Prezado Carlos, sou leitora do seu blog, e admiro o seu talento para interpretar e escrever, tenho até ciumes ( saudaveis ) da sua escritura. para mim é dificil, nao somente escrever como o fazer em portugues. muitas vezes quero comentar os seus textos e fico apenas na vontade...

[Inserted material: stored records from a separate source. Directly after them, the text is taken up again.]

(* ===== verification/FileReads.v ===== *)
(** * Reads of the file-backed store

    [read] computes with byte positions where the in-memory store compares
    offsets, and parses the files again each time.  It returns the same: the
    window of the log of the stream, through its forks. *)

From S2P Require Import Prelude Offsets Producer Text Json Types JsonMode StreamStore StoreLemmas StoreSteps StoreGraph ForkRead ReaderRuns FileFrames FileStore FileRuns FileAbstract FileInvariant FileTasks FileRecovery FileTheorems.
Local Open Scope js_scope.

Lemma filter_ext_in {A} (P Q : A -> Prop) `{!forall x, Decision (P x)} `{!forall x, Decision (Q x)}
    (l : list A) :
  (forall x, x ∈ l -> P x <-> Q x) -> filter P l = filter Q l.
Proof.
  induction l as [|x l IH]; intros Hiff; [done|]. rewrite !filter_cons.
  rewrite IH by (intros; apply Hiff; by constructor).
  destruct (Hiff x ltac:(by constructor)). repeat case_decide; tauto.
Qed.

Section reads.
Context (T : string -> bytes -> nat -> Prop) (d : Disk).
Hypothesis Hd : disk_ok T d.
Hypothesis Hstore : store_ok (abstract d).

Lemma abstract_record p m : db d !! p = Some m -> abstract d !! p = Some (as_stream (files d) m).
Proof using. intros Hm. by rewrite lookup_abstract, Hm. Qed.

Obrigada por ter reproduzido parte do meu texto no seu blog. é uma honra realmente que minhas palavras apareçam aqui.
um grande beijo. Paola

lcr.gastronomia disse...

Realmente, o cliente paulistano é engraçado. As vezes me sinto um estranho, ao deixar o carro na garagem e ir aos restaurantes a pé, de metrô, dispensar as entradas e ficar só no couvert e prato principal, as vezes com um vinho barato pra acompanhar a refeição. Sempre comento que um dos poucos lugares onde não me sinto desprezado por fazer isso é no Arturito, restaurante que frequento bastante. Outro dia, ao ver a Paola anunciando suas excelentes empanadas, perguntei via twitter se havia algum problema seu eu fosse ao restaurante apenas para comer as empanada, no que fui prontamente respondido por ela, dizendo que estava me aguardando. E estava mesmo, me recebeu, juntamento com minha noiva à porta do restaurante, nos levando a mesa. Levei um vinho, não paguei rolha, comi as excelentes empanadas e o ótimo couvert, que nos foi oferecido como cortesia. Paola, você e seu restaurante são sensacionais, quem dera mais alguns seguissem seus passos.